(* ===== verification/Prelude.v ===== *)
(** * Verification of Open Nexus OS: the NEURON microkernel, its storage stack and core services

    ** The program

    Open Nexus OS is a capability microkernel for RISC-V with a userspace of
    small services that talk over kernel IPC.

    - NEURON ([source/kernel/neuron/src]) runs on up to four harts.  A system
      call is dispatched by number ([syscall/mod.rs]) to a handler of
      [syscall/api/], which works on one [Context]: the task table, the
      scheduler, the IPC router, the address spaces, timers, waitsets and
      fences, and, through statics, the SMP state and the user VMO arena.  The
      big kernel lock makes a handler one atomic step; what runs outside it (TLB
      shootdown, reschedule requests, idle zeroing, the copy phases of VMO
      creation and of exec) is modelled with its interleavings or as a separate
      phase.
    - Storage: block devices and partitions ([userspace/storage/src]), the
      key-value journal statefs ([userspace/statefs/src]) with its service
      statefsd, and the user-data filesystem nxfs ([userspace/nxfs/src]).
    - The file service: vfsd ([source/services/vfsd/src]) routes requests of
      clients to the nxfs store ([source/services/nxfsd/src]) or to packagefsd,
      in the codecs of [userspace/vfs-types/src].
    - The frames of the other services ([source/libs/nexus-wire/src]).
    - Updates: signed archives and the A/B slot machine
      ([userspace/updates/src]), the service updated, and what bundlemgrd and
      init make of its answers.
    - The log service logd ([source/services/logd/src]) and the metrics service
      metricsd ([source/services/metricsd/src], [userspace/nexus-metrics/src]),
      which keeps its history in the state service.
    - The policy daemon policyd ([source/services/policyd/src]), which the
      enforcement points (statefsd and others) ask through the client of
      [userspace/nexus-ipc/src], with the table lookup of
      [source/libs/nexus-sel] and the guardrail profiles of
      [source/libs/nexus-abi/src/abi_filter.rs].
    - Shared libraries of the services: reply matching and retry budgets
      ([userspace/nexus-ipc/src]) and the stream multiplexer of the device bus
      ([userspace/dsoftbus/src/mux_v2.rs]).

    ** Files and what they model

    Kernel (paths under [source/kernel/neuron/src]):
    - [Prelude]: results, machine integers, list and map lemmas, automation.
    - [Cap]: [cap/mod.rs] (rights, capability tables, derivation).
    - [Ipc] with [IpcProps], [IpcLaws]: [ipc/mod.rs], [ipc/header.rs].
    - [Sched] with [SchedProps], [SchedLaws], [SchedFair]: [sched/mod.rs].
    - [IdAlloc]: the identifier probe shared by [timer.rs], [fence.rs],
      [waitset.rs]; [Timer] with [TimerProps], and [Sync]: those tables.
    - [PageTable] with [PageTableProps], [PageTableLaws], [PageTableSafety]:
      [mm/page_table.rs].
    - [AddressSpace] with [AddressSpaceProps], [AddressSpaceLaws]:
      [mm/address_space.rs], [mm/mod.rs].
    - [Smp]: [core/smp/mod.rs], [core/smp/runtime.rs]; [Tlb]:
      [core/smp/tlb.rs], each with its properties.
    - [Task]: [task/mod.rs], [task/stack_pool.rs], [image_allocs.rs].
    - [VmoPool] with [VmoProps]: the arena allocator of [syscall/api/vmo.rs].
    - [Kernel]: the state of a system call, the monad of handlers, user memory
      access, wake-up of expired waiters ([syscall/mod.rs],
      [syscall/api/mod.rs], [types.rs]).
    - [SysTask], [SysCaps], [SysIpc], [SysSync], [SysVmo], [Exec]: the handlers
      of [syscall/api/]; [Syscall]: the table, registration and dispatch, and the
      small concrete systems the witnesses run on.
    - [SysLogic], [HandlerLaws], [HandlerAll]: a Hoare logic for handlers and
      the interface [HandlerInv] — what an invariant of the kernel state must
      survive at the primitives — with the proof that every handler keeps any
      invariant that implements it.
    - [Authority], [CapMove], [Runnable], [VmoAccess], [ExecProps], [WaitProps]:
      properties of system calls that need several components.

    Storage and services:
    - [Bytes], [Storage]: little-endian codecs, UTF-8, CRC32; the block-device
      trait as a class with laws, the memory device and partition views
      ([userspace/storage/src/lib.rs]); [Gpt], [BlockProto]: partition table and
      block protocol.
    - [Statefs] with [StatefsProto], [StatefsProps], [StatefsDurable],
      [StatefsCrash], and [Statefsd]: records, replay, engine, protocol,
      durability, crashes, and the service with its policy checks.
    - [NxfsFormat], [NxfsJournal], [NxfsState], [NxfsCheckpoint], [NxfsDev],
      [Nxfs]: the on-disk format, journal, tables and allocator, checkpoint
      codec, device adapter and engine with fsck; the other [Nxfs...] files hold
      the abstract tree, the invariant, the refinement and the crash proof.
    - [VfsTypes]: the codecs of vfs-types; [Nxfsd]: the store ([store.rs]);
      [Vfsd]: path confinement and tokens ([sandbox.rs], Module [Sandbox]) and
      the server loop ([os_lite.rs]).
    - [Wire]: writer, reader and the frame language of [frames.rs], with a
      Module per protocol.
    - [SystemSet]: update archives ([system_set.rs]); [UpdateService]: boot
      control ([bootctrl.rs]), updated ([os_lite.rs]), and the parts of
      bundlemgrd and init that act on its answers.
    - [Logd]: journal, limiter, protocol and handler of the log service.
    - [PolicyService]: a Module each for the table ([Sel]), the profiles
      ([AbiFilter]), the request handler ([Lite]: [lite_protocol.rs]), the
      service loop with its audit ([Runtime]: [os_lite.rs]), the client
      ([Client]) and the sign policy ([SupplyChain]); Module [Props] composes
      them, and with [Statefsd].
    - [Mux]: [mux_v2.rs], scheduler, session and endpoint.
    - [ReqRep]: the retry loop of [budget.rs], the reply buffer, frame stash and
      receive loops of [reqrep.rs].
    - [Metricsd]: registry, limiter and retention engine of the metrics service
      ([metricsd/src/lib.rs]), its frames (Module [Proto]: nexus-metrics), and its
      frame handler and loop (Module [Service]: [os_lite.rs]).

    ** How the code is rendered

    A Rust [Result] is [result]; an operation on [&mut self] returns the result
    and the state it leaves, errors included.  Machine integers are [Z] with
    wrapping, saturating and checked operations written out.  [BTreeMap]s are
    finite maps walked in key order, [Vec]s and arrays are lists, and an access
    out of range is an error or a stop exactly where it is in Rust.

    Kernel handlers are functions [Args -> Sys usize]: [Sys A] maps a [Kernel]
    to [None] (the kernel stops: a panic, a fault in kernel mode, or no page
    left for a page table) or to a result and a state.  [Machine] holds what a
    call reads from outside: the hart it runs on, the answers of the SBI and of
    the clock, the page allocator and the linker layout.  User memory is reached
    through the caller's page table; each load and store walks it.  The heap
    behind [Box::new] of page-table pages is a parameter with the class
    [PageAllocator]; [window_alloc] implements it.

    The storage engines run over any implementation of the class [BlockDevice],
    and the refinement theorems over any [BlockStore], which adds the laws of a
    device in working order; the memory device implements both.  A crash is a
    device on which only a prefix of the writes arrived, the last one torn.

    A service is its state and a step per request; what other services answer,
    whether a send goes through, and cryptographic functions are arguments.

    ** What the theorems show

    - Authority: no system call creates authority ([Authority]); derivation
      only attenuates and the table is a bounded map ([Cap]); moving a
      capability with a message is atomic ([CapMove]).
    - Scheduling: no operation of the scheduler loses or duplicates a task,
      strict priority, bounded waiting, the steal rules ([SchedLaws],
      [SchedFair]); after any system call only runnable tasks are scheduled,
      each at most once ([Runnable]); the reschedule handshake ([Smp]).
    - Memory: a page table is a finite map, W^X, isolation between tables
      sharing memory ([PageTableLaws], [PageTableSafety]); ASIDs are not reused
      before a shootdown ([AddressSpaceProps]); the manager keeps address spaces
      apart ([AddressSpaceLaws]); the shootdown protocol is complete ([Tlb]);
      the VMO arena hands out disjoint zeroed ranges ([VmoProps]); reads and
      writes of VMOs stay inside them ([VmoAccess]); the loader writes only to
      memory it allocated ([ExecProps]).
    - Communication: FIFO delivery, exact accounting, quotas, round trips
      ([IpcProps], [IpcLaws]); timers fire exactly when due ([TimerProps]);
      fences wake exactly the satisfied waiters ([Sync]); an exit status is
      delivered once, to the parent ([WaitProps]).
    - Storage: partitions confine their users and the table reads back ([Gpt]);
      statefs is a durable map that a crash leaves at a prefix of the requested
      changes ([StatefsDurable], [StatefsCrash]), behind access control
      ([Statefsd]); nxfs refines a tree of files and directories, survives
      remounts, and a crash leaves a tree of a prefix of the operations
      ([NxfsTheorems], [NxfsCrash]).
    - Files: the store and, through it, the whole file service answer as the
      abstract tree does ([Nxfsd], [Vfsd]); paths are confined, handles private,
      tokens single-use; reads into a VMO deliver what a read returns.
    - Wire: every declared frame round-trips, decoders accept nothing else, and
      dispatch is unambiguous ([Wire]); directory pages and file operations
      likewise ([VfsTypes]).
    - Updates: an accepted archive is what its signed index describes
      ([SystemSet]); the slot machine keeps its invariant over requests,
      restarts and failures, an update that never reports health is rolled back
      at its deadline, and a switch is all or nothing ([UpdateService]).
    - Policy: an unprivileged sender is never told "allowed" on another's behalf,
      a delegated check gives the table's answer end to end, a key of the state
      store changes only by a sender the table entitles, and a served profile
      decides as its row ([PolicyService]).
    - Shared libraries: a multiplexer's peer mirrors it, credit is accounted for
      exactly, no stream starves ([Mux]); retries end, the reply buffer is a
      bounded map, and no reply is lost without being counted ([ReqRep]).
    - Logs: the journal is the tail of the accepted records, authors are the
      senders the kernel names, senders are rate limited, answers are bounded
      ([Logd]).
    - Metrics: the service is two bounded maps keyed by the sender, senders do not
      touch each other's entries, the retention engine is a function of the history
      of events, and what is written stays in the service's own directory
      ([Metricsd]).

    Some theorems show where the code leaves its contract (a name says which:
    [nxfs_rename_into_itself], [init_publishes_slot_a], [logd_budget_final],
    [policyd_audit_reads_nonce], [mux_duplex_rejected],
    [oversized_segment_loses_rollup] and others).

    ** Fuel and bounds

    The identifier probe takes the size of the table plus one rounds
    ([probe_id_total] shows this is always enough).  [take_loop] takes one round
    per waiter, [identity_loop] one per page plus one, [verify_walk] the three
    levels.  The loops of the blocking system calls leave on their first round
    on every path, so they are written without recursion.  Replay loops and the
    tar reader take one round per byte of their input ([tar_loop_fuel] and its
    counterparts show that more change nothing); the journal of logd drops one
    record per round.  The retry loop takes fuel that [retry_terminates] bounds
    by the time to the deadline.  Theorems about counters that wrap or saturate are stated
    for histories too short to reach the limit (2^32 to 2^64 events).

    ** Not modelled

    Of the kernel: trap entry and context switch ([core/trap/handler.rs]:
    assembly, CSRs, raw frames), boot and hart bring-up, UART and
    interrupt-controller registers, the lock implementations, selftests,
    diagnostics and the optional trace ring.  Of userspace: the virtio drivers,
    the IPC client loops other than those of [PolicyService] and [ReqRep], the
    std servers of the host builds, the services without a file above (execd,
    samgrd, packagefsd, keystored, dsoftbusd, bundlemgrd apart from the
    active slot, init apart from the boot attempt), the network stack and the
    display and UI stack.  Logging, counters that nothing reads and
    debug features are left out of the operations that are modelled. *)

From stdpp Require Export base tactics list gmap sorting.
From Stdlib Require Export ZArith Lia.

......

Description of the task
Starting at the line that has "The storage engines" in the records above, restate word for word every line until the one that has "[SchedFair]); after any", and include that one as well.

Solution
    The storage engines run over any implementation of the class [BlockDevice],
    and the refinement theorems over any [BlockStore], which adds the laws of a
    device in working order; the memory device implements both.  A crash is a
    device on which only a prefix of the writes arrived, the last one torn.

    A service is its state and a step per request; what other services answer,
    whether a send goes through, and cryptographic functions are arguments.

    ** What the theorems show

    - Authority: no system call creates authority ([Authority]); derivation
      only attenuates and the table is a bounded map ([Cap]); moving a
      capability with a message is atomic ([CapMove]).
    - Scheduling: no operation of the scheduler loses or duplicates a task,
      strict priority, bounded waiting, the steal rules ([SchedLaws],
      [SchedFair]); after any system call only runnable tasks are scheduled,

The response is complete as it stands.